→ **Exercise brief**:
When you reach the line containing "(** The completions of such a share. *)" in the entries below, begin reproducing lines exactly, and stop once the line containing "intros (c &" is done.

(Collection entries)
(* ===== verification/EfaGroup.v ===== *)
(** * A domain group of libfabric domains

    The plans of the group composed with what each libfabric domain does with its share: which
    messages a paged request queues at which endpoint, and what the group reports when the
    fabric has completed them. *)
From stdpp Require Import prelude gmap strings list.
From S2P Require Import Prelude Api ImmCount Sharding Provider DomainGroup DomainGroupSpec Completion WritePlan.
From S2P Require Import GroupShares Utils EfaRdmaOp EfaDomain EfaSpec.
Local Open Scope Z_scope.

Section Endpoints.
Context {H : Type} `{EfaHwLaws H} (fuel : nat).
#[local] Instance endpoint_domain : RdmaDomain (EfaDomain (H:=H)) := efa_domain fuel.
#[local] Instance endpoint_laws : RdmaDomainLaws (EfaDomain (H:=H)) := efa_laws fuel.
Implicit Types d : EfaDomain (H:=H).

(** ** Submitting *)

(** The share of a domain for the peer [a].  Unless the address cannot be resolved, which leaves
    one error entry, the messages of its pages are in a context of their own: at most the first
    one is posted, the others wait behind what waited before. *)
Definition share_queued (tid : TransferId) (dest : DomainAddress) (op : PagedWriteOp) d d' : Prop :=
  efa_inv d' /\ (multi_queued d -> multi_queued d') /\ conf d' = conf d /\
  ((peer_addr_map d !! dest = None /\ completions d' = completions d ++ [DcError tid (resolve_error dest)] /\
    write_ctxs d' = write_ctxs d /\ posted (ed_hw d') = posted (ed_hw d) /\ ed_write_ops d' = ed_write_ops d) \/
   (exists x a n c, let l := write_msgs (WPaged op) x (rawctx a) in
    peer_addr_map d' !! dest = Some x /\ write_ctxs d !! a = None /\ write_ctxs d' = <[a := c]> (write_ctxs d) /\
    (n <= 1)%nat /\ transfer_id c = tid /\ cnt_posted_ops c = n /\ cnt_finished_ops c = 0%nat /\ bad c = false /\
    ctx_total_ops c = (pw_page_indices_end op - pw_page_indices_beg op)%nat /\
    completions d' = completions d /\
    posted (ed_hw d') = posted (ed_hw d) ++ (wire_of (ed_hw d) (ec_ep (conf d)) <$> take n l) /\
    ed_write_ops d' = ed_write_ops d ++ (if decide (n = length l) then [] else [a]) /\
    (forall ls, queue_pending d ls -> queue_pending d' (ls ++ (if decide (n = length l) then [] else [drop n l]))))).

Lemma efa_submit_share tid dest op d :
  efa_inv d -> efa_paged_ok op ->
  exists d', ed_submit_write tid dest (WPaged op) d = Done (tt, d') /\ share_queued tid dest op d d'.
Proof.
  intros Hi Hop. unfold ed_submit_write, bind. destruct (get_or_add_run dest d) as (r & d1 & Hget & Hq & Hr).
  rewrite Hget. pose proof (quiet_inv _ _ Hq Hi) as Hi1. pose proof Hq as [Hx _ Hqu Hc Hco _ Hpo Hs].
  assert (multi_queued d -> multi_queued d1) as Hm1 by (unfold multi_queued, waits; by rewrite Hx, Hqu).
  destruct r as [x|e].
  - destruct (do_submit_write_run tid _ _ d1 Hi1 (construct_write_builds (WPaged op) x Hop)) as (d' & a & n & c & Hrun & Hsub).
    exists d'. split; [done|].
    pose proof Hsub as [Hi' Hf Hcx Hok (Htid & Hn & Hfin & Hbad) [Hn1 Hle] Hwq Hpost (Hcf & Hco' & Hpm) _].
    split; [done|]. split; [intros Hm; by eapply submitted_multi; [exact Hsub|apply Hm1]|]. split; [congruence|].
    right. exists x, a, n, c. split; [by rewrite Hpm|]. split; [by rewrite <- Hx|]. split; [by rewrite <- Hx|].
    split; [done|]. split; [done|]. split; [done|]. split; [done|]. split; [done|].
    split; [|split; [congruence|split; [by rewrite Hpost, Hpo, Hc, (wires_same (ed_hw d))|split; [by rewrite <- Hqu|]]]].
    + pose proof (co_total _ _ _ _ Hok) as Ht. rewrite length_drop, Hn in Ht.
      replace (ctx_total_ops c) with (length (write_msgs (WPaged op) x (rawctx a))) by lia.
      cbn [write_msgs]. by rewrite length_fmap, length_seq.
    + intros ls Hls. eapply submitted_pending; [exact Hsub|by eapply quiet_pending|done].
  - eexists. split; [done|]. split; [by apply inv_set_completions|]. split; [done|]. split; [done|]. left. simpl.
    split; [|by rewrite Hco]. unfold get_or_add_remote_addr in Hget. destruct (peer_addr_map d !! dest); [done|done].
Qed.

(** C8: a paged request queues every page exactly once.  On a well-formed group of libfabric
    domains with the source region registered, the submission succeeds and splits the pages into
    consecutive ranges, one per domain of the plan.  Each of these domains has a new context
    with exactly the messages of its range, in order, for its own endpoint, descriptor and
    counterpart: at most the first is handed to the endpoint, after what was handed to it
    before, and the rest waits behind what was waiting; if the address of the counterpart cannot
    be resolved the domain reports one error instead.  The other domains are unchanged, and the
    group expects one report per domain of the plan. *)
Theorem efa_paged_request_queued tid r tx n desc (g : DomainGroup (EfaDomain (H:=H))) :
  group_wf n g -> descs_are (pr_src_mr r) desc g ->
  length (addr_rkey_list (pr_dst_mr r)) = n ->
  length (pr_src_page_indices r) = length (pr_dst_page_indices r) ->
  (forall i d, domains g !! i = Some d -> exists fl, efa_reachable d fl) ->
  exists plan g', submit_paged_transfer_request tid r tx g = Done (Ok tt, g') /\
    NoDup plan.*1 /\ tiles 0 (length (pr_src_page_indices r)) plan.*2 /\
    write_ops g' = <[tid := new_ctx (length plan) tx]> (write_ops g) /\
    (forall i range, (i, range) ∈ plan -> exists d d' dst, domains g !! i = Some d /\ domains g' !! i = Some d' /\
      addr_rkey_list (pr_dst_mr r) !! i = Some dst /\
      share_queued tid dst.1 (page_share r range (desc i) dst.2) d d') /\
    (forall i, i ∉ plan.*1 -> domains g' !! i = domains g !! i).
Proof.
  intros Hwf Hd Hl Hp Hreach.
  destruct (paged_request_posted (share_queued tid) tid r tx n desc g Hwf Hd Hl Hp) as (ds & Hrun & Hin & Hout).
  { intros i d dst range Hdi Hdst Hr1 Hr2 op. apply efa_submit_share; [|done].
    destruct (Hreach i d Hdi) as (fl & Hr). apply (reachable_inv d fl Hr). }
  destruct (page_plan_ok n (rr_next g) (length (pr_src_page_indices r))) as (_ & Hnd & _ & Htiles);
    [pose proof (wf_rr _ _ Hwf); lia|].
  eexists (request_plan n r g), _. repeat (split; [done|]). done.
Qed.

(** ** Posting and completing *)

(** The write part of [k] passes of [poll_progress]. *)
Definition passes (k : nat) : M (EfaDomain (H:=H)) unit := for_each (seq 0 k) (fun _ => progress_rdma_write_ops).

Lemma passes_run (is_ : list nat) d d' :
  efa_inv d -> for_each is_ (fun _ => progress_rdma_write_ops) d = Done (tt, d') ->
  efa_inv d' /\ (multi_queued d -> multi_queued d') /\ ctxs_kept d d' /\ completions d' = completions d.
Proof.
  revert d. induction is_ as [|i is_ IH]; intros d Hi; cbn [for_each].
  - intros [= <-]. split; [done|]. split; [done|]. split; [by apply ctxs_kept_refl|done].
  - intros ([] & d1 & Hp1 & Hp2)%bind_done. destruct (inv_pending d Hi) as (ls & Hls).
    destruct (write_loop_drains (length (ed_write_ops d)) d ls Hi Hls ltac:(lia)) as (d2 & ls' & n & Hrun & Hdr).
    unfold progress_rdma_write_ops, bind, gets in Hp1. rewrite Hrun in Hp1. injection Hp1 as <-.
    destruct Hdr as [Hi2 _ _ Hco2 _ _ _ _ _ _ Hm2 Hk2].
    destruct (IH d2 Hi2 Hp2) as (? & Hm & Hk & Hco). split; [done|]. split; [auto|].
    split; [by eapply ctxs_kept_trans|congruence].
Qed.

(** When nothing waits any more, every write that has not failed is fully posted. *)
Lemma nothing_waits d a c :
  efa_inv d -> multi_queued d -> ed_write_ops d = [] -> write_ctxs d !! a = Some c -> bad c = false ->
  cnt_posted_ops c = ctx_total_ops c.
Proof.
  intros Hi Hm Hq Hc Hb. destruct (inv_ctx d Hi a c Hc) as (l & Hok). pose proof (co_total _ _ _ _ Hok).
  destruct (decide (cnt_posted_ops c < ctx_total_ops c)%nat) as [Hlt|]; [|lia].
  apply (Hm a c Hc Hb) in Hlt. rewrite Hq in Hlt. by apply not_elem_of_nil in Hlt.
Qed.

(** A share whose pages are all posted: its context is live, and nothing of it has completed. *)
Definition all_posted (tid : TransferId) (pages : nat) (a : nat) d : Prop :=
  exists c, efa_inv d /\ write_ctxs d !! a = Some c /\ transfer_id c = tid /\ ctx_total_ops c = pages /\
    cnt_posted_ops c = pages /\ cnt_finished_ops c = 0%nat /\ bad c = false.

Lemma share_progressed tid dest op k d d' d'' :
  multi_queued d -> is_Some (peer_addr_map d !! dest) -> share_queued tid dest op d d' ->
  passes k d' = Done (tt, d'') -> ed_write_ops d'' = [] ->
  completions d'' = completions d /\
  exists a, all_posted tid (pw_page_indices_end op - pw_page_indices_beg op) a d''.
Proof.
  intros Hm [x Hx] (Hi' & Hm' & _ & [(Hn & _)|Hq]) Hrun Hempty; [congruence|].
  destruct Hq as (y & a & n & c & _ & _ & Hc & _ & Htid & _ & Hfin & Hb & Ht & Hco & _).
  destruct (passes_run _ _ _ Hi' Hrun) as (Hi'' & Hm'' & Hk & Hco''). split; [congruence|]. exists a.
  destruct (Hk a c) as (c' & Hc' & ? & Ht' & ? & Hb'); [by rewrite Hc, lookup_insert_eq|done|].
  exists c'. split_and!; try congruence. rewrite (nothing_waits d'' a c'); [congruence|by auto..].
Qed.

(** The completions of such a share. *)
Lemma share_completed tid pages a sh d evs :
  all_posted tid pages a d -> Forall (event_of a) evs -> length evs = pages -> (0 < pages)%nat ->
  exists d', for_each evs handle_event (sh, d) = Done (tt, (sh, d')) /\
    completions d' = completions d ++ write_reports tid false (outcome_of d <$> evs).
Proof.
  intros (c & Hi & Hc & <- & Ht & Hp & Hf & Hb) Hall Hlen Hpos.
  destruct (write_events sh d a c evs) as (d' & Hrun & Hmv & _); [done|done|by destruct evs; cbn in *; [lia|]|done|lia|lia|].
  exists d'. split; [done|]. rewrite (mv_completions _ _ _ _ Hmv). by rewrite Hb.
Qed.

(** The plan of a request, queued by the domains and progressed by them. *)
Definition plan_queued (tid : TransferId) (r : PagedTransferRequest) (desc : nat -> Z)
    (plan : list (nat * (nat * nat))) (g : DomainGroup (EfaDomain (H:=H))) (ds' : list (EfaDomain (H:=H))) : Prop :=
  forall i range, (i, range) ∈ plan -> exists d d' dst, domains g !! i = Some d /\ ds' !! i = Some d' /\
    addr_rkey_list (pr_dst_mr r) !! i = Some dst /\ share_queued tid dst.1 (page_share r range (desc i) dst.2) d d'.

→ **Task solution**:
(** The completions of such a share. *)
Lemma share_completed tid pages a sh d evs :
  all_posted tid pages a d -> Forall (event_of a) evs -> length evs = pages -> (0 < pages)%nat ->
  exists d', for_each evs handle_event (sh, d) = Done (tt, (sh, d')) /\
    completions d' = completions d ++ write_reports tid false (outcome_of d <$> evs).
Proof.
  intros (c & Hi & Hc & <- & Ht & Hp & Hf & Hb) Hall Hlen Hpos.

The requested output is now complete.